• _Your instructions_
Below is some data. Retype exactly the lines starting at the one with "(** The elements" and ending at the one with "Definition dot_if_empty (o".

• _Data provided_

--

Definition zero_Started : Started := mkStarted 0 "" "" "" [].
Definition zero_Finished : Finished := mkFinished 0 false "" [].

(** [json.Unmarshal(contents, &v)] for the decode targets of the package:
    the value left in [v] and the error. *)
Class Unmarshaler (T : Type) := json_Unmarshal : string -> T -> T * option error.

(** NewJob creates new job struct; pullID is only saved by Presubmit job
    for determining StoragePath. [fatalf] is the current value of the
    package variable [logFatalf]. *)
Definition NewJob (fatalf : fatal_hook) (jobName jobType repoName : string)
    (pullID : Z) : outcome Job.t :=
  let job := Job.mk jobName jobType BucketName "" "" 0 [] in
  if (jobType =? PeriodicJob)%string || (jobType =? PostsubmitJob)%string then
    Returns (Job.mk jobName jobType BucketName "" (path.Join ["logs"; jobName])
               0 [])
  else if (jobType =? PresubmitJob)%string then
    Returns (Job.mk jobName jobType BucketName ""
               (path.Join ["pr-logs"; "pull"; OrgName ++ "_" ++ repoName;
                           strconv.Itoa pullID; jobName])
               pullID [])
  else if (jobType =? BatchJob)%string then
    Returns (Job.mk jobName jobType BucketName ""
               (path.Join ["pr-logs"; "pull"; "batch"; jobName]) 0 [])
  else
    match fatalf "unknown job spec type: %v" jobType with
    | HookExits code => Exits code
    | HookReturns => Returns job
    end.

(** NewBuild creates new build struct *)
Definition NewBuild (jobName storagePath : string) (buildID : Z) : Build.t :=
  Build.mk jobName storagePath buildID BucketName.

(** NewBuild gets build struct based on job info *)
Definition Job_NewBuild (j : Job.t) (buildID : Z) : Build.t :=
  Build.mk (Job.Name j)
           (path.Join [Job.StoragePath j; strconv.Itoa buildID])
           buildID BucketName.

(** GetLatestBuildNumber gets the latest build number for job *)
Definition GetLatestBuildNumber (g : GCS) (j : Job.t) : Z * option error :=
  let logFilePath := path.Join [Job.StoragePath j; Latest] in
  let '(contents, err) := Read g BucketName logFilePath in
  match err with
  | Some e => (0, Some e)
  | None =>
      let '(latestBuild, err) :=
        wrap_num (strconv.Atoi (strings.TrimSuffix contents (String "010" ""))) in
      match err with
      | Some e => (0, Some e)
      | None => (latestBuild, None)
      end
  end.

(** getBuildIDFromBuildPath digests gcs build path and return last portion
    of path *)
Definition getBuildIDFromBuildPath (buildPath : string) : Z * option error :=
  let '(_, buildIDStr) := path.Split (strings.TrimRight buildPath " /") in
  wrap_num (strconv.Atoi buildIDStr).

(** GetBuilds gets all builds from this job on gcs *)
Definition GetBuilds (g : GCS) (j : Job.t) : list Build.t :=
  let gcsBuildPaths := ListDirectChildren g (Job.Bucket j) (Job.StoragePath j) in
  fold_left
    (fun builds gcsBuildPath =>
       let '(buildID, err) := getBuildIDFromBuildPath gcsBuildPath in
       match err with
       | Some _ => builds
       | None => (builds ++ [Job_NewBuild j buildID])%list
       end)
    gcsBuildPaths [].

(** IsStarted check if build has started by looking at "started.json" file *)
Definition IsStarted (g : GCS) (b : Build.t) : bool :=
  Exist g BucketName (path.Join [Build.StoragePath b; StartedJSON]).

(** IsFinished check if build has finished by looking at "finished.json"
    file *)
Definition IsFinished (g : GCS) (b : Build.t) : bool :=
  Exist g BucketName (path.Join [Build.StoragePath b; FinishedJSON]).

(** GetFinishedBuilds gets all builds that have finished, by looking at
    existence of "finished.json" file *)
Definition GetFinishedBuilds (g : GCS) (j : Job.t) : list Build.t :=
  fold_left
    (fun finishedBuilds build =>
       if Bool.eqb true (IsFinished g build)
       then (finishedBuilds ++ [build])%list
       else finishedBuilds)
    (GetBuilds g j) [].

(** GetArtifactsDir gets gcs path for artifacts of current build *)
Definition GetArtifactsDir (b : Build.t) : string :=
  path.Join [Build.StoragePath b; ArtifactsDir].

(** GetBuildLogPath gets "build-log.txt" path for current build *)
Definition GetBuildLogPath (b : Build.t) : string :=
  path.Join [Build.StoragePath b; BuildLog].

(** [s[:hi]] for a slice [s] whose capacity is its length. *)
Definition slice_to {A : Type} (s : list A) (hi : Z) : outcome (list A) :=
  if (hi <? 0) || (Z.of_nat (List.length s) <? hi)
  then Panics "slice bounds out of range"
  else Returns (firstn (Z.to_nat hi) s).

(** [Close] of a [storage.Reader], called through a pointer that may be
    nil: the receiver is dereferenced. *)
Definition Reader_Close (f : option Reader) : outcome (option error) :=
  match f with
  | None => Panics "invalid memory address or nil pointer dereference"
  | Some _ => Returns None
  end.

(** The loop [for scanner.Scan() { ... }] of [ParseLog] over the lines that
    the scanner yields. *)
Definition scan_lines (checkLog : list string -> option string)
    (lines : list string) : list string :=
  fold_left
    (fun logs text =>
       match checkLog (strings.Fields text) with
       | Some s => (logs ++ [s])%list
       | None => logs
       end)
    lines [].

(** ParseLog parses the build log and returns the lines where the checkLog
    func does not return an empty slice. The result comes with the calls
    made to the storage. [defer f.Close()] is registered before the error of
    [NewReader] is looked at, so the call runs when the body is left, on
    whatever [f] is. *)
Definition ParseLog (g : GCS) (b : Build.t)
    (checkLog : list string -> option string)
    : outcome (list string * option error) * list event :=
  let logs : list string := [] in
  let object := GetBuildLogPath b in
  let '(f, err) := NewReader g (Build.Bucket b) object in
  let opened := [EvOpen (Build.Bucket b) object] in
  let body : outcome (list string * option error) :=
    match err with
    | Some e => Returns (logs, Some e)
    | None =>
        match f with
        | None => Panics "invalid memory address or nil pointer dereference"
        | Some r => Returns (scan_lines checkLog (reader_lines r), None)
        end
    end in
  match Reader_Close f with
  | Returns _ => (body, (opened ++ [EvClose (Build.Bucket b) object])%list)
  | Panics msg => (Panics msg, opened)
  | Exits code => (Exits code, opened)
  end.

Section Decoding.

Context {unmarshalStarted : Unmarshaler Started}.
Context {unmarshalFinished : Unmarshaler Finished}.

(** unmarshalJSONFile reads a file from gcs, parses it and writes to v.
    The result comes with the call made to the storage. *)
Definition unmarshalJSONFile {T : Type} {U : Unmarshaler T} (g : GCS)
    (storagePath : string) (v : T) : (T * option error) * list event :=
  let '(contents, err) := Read g BucketName storagePath in
  let calls := [EvRead BucketName storagePath] in
  match err with
  | Some e => ((v, Some e), calls)
  | None =>
      let '(v', err) := json_Unmarshal contents v in
      match err with
      | Some e => ((v', Some e), calls)
      | None => ((v', None), calls)
      end
  end.

(** GetStartedTime gets started timestamp of a build, returning -1 if the
    build didn't start or if it failed to get the timestamp *)
Definition GetStartedTime (g : GCS) (b : Build.t)
    : (Z * option error) * list event :=
  let '((started, err), calls) :=
    unmarshalJSONFile g (path.Join [Build.StoragePath b; FinishedJSON])
                      zero_Started in
  match err with
  | Some e => ((-1, Some e), calls)
  | None => ((Started_Timestamp started, None), calls)
  end.

(** GetFinishedTime gets finished timestamp of a build, returning -1 if
    the build didn't finish or if it failed to get the timestamp *)
Definition GetFinishedTime (g : GCS) (b : Build.t)
    : (Z * option error) * list event :=
  let '((finished, err), calls) :=
    unmarshalJSONFile g (path.Join [Build.StoragePath b; FinishedJSON])
                      zero_Finished in
  match err with
  | Some e => ((-1, Some e), calls)
  | None => ((Finished_Timestamp finished, None), calls)
  end.

(** The function literal given to [sort.Slice] in [GetLatestBuilds], on
    the elements [builds[i]] and [builds[j]]. *)
Definition startedLess (g : GCS) (bi bj : Build.t) : bool :=
  let '(startedTime1, err1) := fst (GetStartedTime g bi) in
  match err1 with
  | Some _ => false
  | None =>
      let '(startedTime2, err2) := fst (GetStartedTime g bj) in
      match err2 with
      | Some _ => true
      | None => startedTime2 <? startedTime1
      end
  end.

(** [sort.Slice], whose algorithm differs between Go releases, is a
    parameter of [GetLatestBuilds]; its documented contract is
    [sort_contract] below. *)
Definition sorter := forall A : Type, (A -> A -> bool) -> list A -> list A.

(** GetLatestBuilds get latest builds from gcs *)
Definition GetLatestBuilds (sort_Slice : sorter) (g : GCS) (j : Job.t)
    (count : Z) : outcome (list Build.t) :=
  let builds := sort_Slice _ (startedLess g) (GetFinishedBuilds g j) in
  if Z.of_nat (List.length builds) <? count then Returns builds
  else slice_to builds count.

End Decoding.

(** ** Path cleaning, element by element

    The documented effect of [path.Clean] on the elements of a path: empty
    and [.] elements are dropped, a [..] element removes the name before it
    or, at the head of an unrooted path, is kept. [Clean] is proved below to
    compute it. *)

Definition slash_free (s : bytes) : Prop := Forall (fun c => is_slash c = false) s.

Definition is_dot_elem (s : bytes) : bool :=
  match s with
  | [c] => is_dot c
  | _ => false
  end.

Definition is_dotdot_elem (s : bytes) : bool :=
  match s with
  | [c1; c2] => is_dot c1 && is_dot c2
  | _ => false
  end.

(** The elements of a path: the runs of bytes between its slashes. *)
Fixpoint components (p : bytes) : list bytes :=
  match p with
  | [] => [[]]
  | c :: p' =>
      if is_slash c then [] :: components p'
      else match components p' with
           | x :: xs => (c :: x) :: xs
           | [] => [[c]]
           end
  end.

Fixpoint join_slash (cs : list bytes) : bytes :=
  match cs with
  | [] => []
  | c :: cs' =>
      match cs' with
      | [] => c
      | _ => (c ++ "/"%char :: join_slash cs')%list
      end
  end.

(** A cleaned path under construction: [ups] leading [..] elements, then
    the names, the last one first. *)
Record stack := mkStack {
  ups : nat;
  names : list bytes
}.

Definition dotdot_elem : bytes := ["."%char; "."%char].

Definition seg_step (rooted : bool) (s : stack) (c : bytes) : stack :=
  match c with
  | [] => s
  | _ =>
      if is_dot_elem c then s
      else if is_dotdot_elem c then
        match names s with
        | _ :: below => mkStack (ups s) below
        | [] => if rooted then s else mkStack (S (ups s)) []
        end
      else mkStack (ups s) (c :: names s)
  end.

Definition stack_elems (s : stack) : list bytes :=
  (repeat dotdot_elem (ups s) ++ rev (names s))%list.

Definition render (rooted : bool) (s : stack) : bytes :=
  if rooted then "/"%char :: join_slash (stack_elems s)
  else join_slash (stack_elems s).

Definition clean_stack (p : bytes) : bool * stack :=
  match p with
  | [] => (false, mkStack 0 [])
  | c :: p' =>
      let rooted := is_slash c in
      (rooted,
       fold_left (seg_step rooted) (components (if rooted then p' else p))
                 (mkStack 0 []))
  end.

Definition dot_if_empty (o : bytes) : bytes :=
  match o with
  | [] => ["."%char]
  | _ => o
  end.

Definition clean_spec (p : bytes) : bytes :=
  let '(rooted, s) := clean_stack p in dot_if_empty (render rooted s).

(** A name of a cleaned path: not empty, without slash, neither [.] nor
    [..]. *)
Definition is_name (s : bytes) : bool :=
  negb (Nat.eqb (List.length s) 0) && forallb (fun c => negb (is_slash c)) s
  && negb (is_dot_elem s) && negb (is_dotdot_elem s).

(** A relative path made of names only: [Clean] leaves it as it is. *)
Definition is_plain_path (p : string) : bool :=
  forallb is_name (components (to_bytes p)).

(** How the state of the loop of [Clean] represents a [stack]: the output
    is the rendering of the stack, [dotdot] is where its leading [..]
    elements (or the root) end. *)
Definition dd_index (rooted : bool) (s : stack) : nat :=
  if rooted then 1%nat
  else List.length (join_slash (repeat dotdot_elem (ups s))).

Definition real_name (c : bytes) : Prop := c <> [] /\ slash_free c.

Record represents (rooted : bool) (st : path.cleaner) (s : stack) : Prop := {
  rep_out : path.out st = rev (render rooted s);
  rep_dotdot : path.dotdot st = dd_index rooted s;
  rep_names : Forall real_name (names s);
  rep_rooted : rooted = true -> ups s = 0%nat
}.

(** The stacks that cleaning builds: their names are names, and a rooted
    path has no leading [..]. *)
Definition wf_stack (rooted : bool) (s : stack) : Prop :=
  Forall (fun n => is_name n = true) (names s) /\
  (rooted = true -> ups s = 0%nat).

(** What [Clean] writes before a name appended to the path [p]. *)
Definition dir_prefix (p : bytes) : bytes :=
  let '(rooted, s) := clean_stack p in
  match stack_elems s with
  | [] => if rooted then ["/"%char] else []
  | _ => (render rooted s ++ ["/"%char])%list
  end.

(** A path that does not start at the root and is not empty. *)
Definition relative (p : bytes) : Prop :=
  match p with
  | c :: _ => is_slash c = false
  | [] => False
  end.

(** What [path.Join] writes before a name joined to [dir]. *)
Definition join_prefix (dir : string) : bytes :=
  match to_bytes dir with
  | [] => []
  | d => dir_prefix d
  end.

--

• _Written solution_
(** The elements of a path: the runs of bytes between its slashes. *)
Fixpoint components (p : bytes) : list bytes :=
  match p with
  | [] => [[]]
  | c :: p' =>
      if is_slash c then [] :: components p'
      else match components p' with
           | x :: xs => (c :: x) :: xs
           | [] => [[c]]
           end
  end.

Fixpoint join_slash (cs : list bytes) : bytes :=
  match cs with
  | [] => []
  | c :: cs' =>
      match cs' with
      | [] => c
      | _ => (c ++ "/"%char :: join_slash cs')%list
      end
  end.

(** A cleaned path under construction: [ups] leading [..] elements, then
    the names, the last one first. *)
Record stack := mkStack {
  ups : nat;
  names : list bytes
}.

Definition dotdot_elem : bytes := ["."%char; "."%char].

Definition seg_step (rooted : bool) (s : stack) (c : bytes) : stack :=
  match c with
  | [] => s
  | _ =>
      if is_dot_elem c then s
      else if is_dotdot_elem c then
        match names s with
        | _ :: below => mkStack (ups s) below
        | [] => if rooted then s else mkStack (S (ups s)) []
        end
      else mkStack (ups s) (c :: names s)
  end.

Definition stack_elems (s : stack) : list bytes :=
  (repeat dotdot_elem (ups s) ++ rev (names s))%list.

Definition render (rooted : bool) (s : stack) : bytes :=
  if rooted then "/"%char :: join_slash (stack_elems s)
  else join_slash (stack_elems s).

Definition clean_stack (p : bytes) : bool * stack :=
  match p with
  | [] => (false, mkStack 0 [])
  | c :: p' =>
      let rooted := is_slash c in
      (rooted,
       fold_left (seg_step rooted) (components (if rooted then p' else p))
                 (mkStack 0 []))
  end.

Definition dot_if_empty (o : bytes) : bytes :=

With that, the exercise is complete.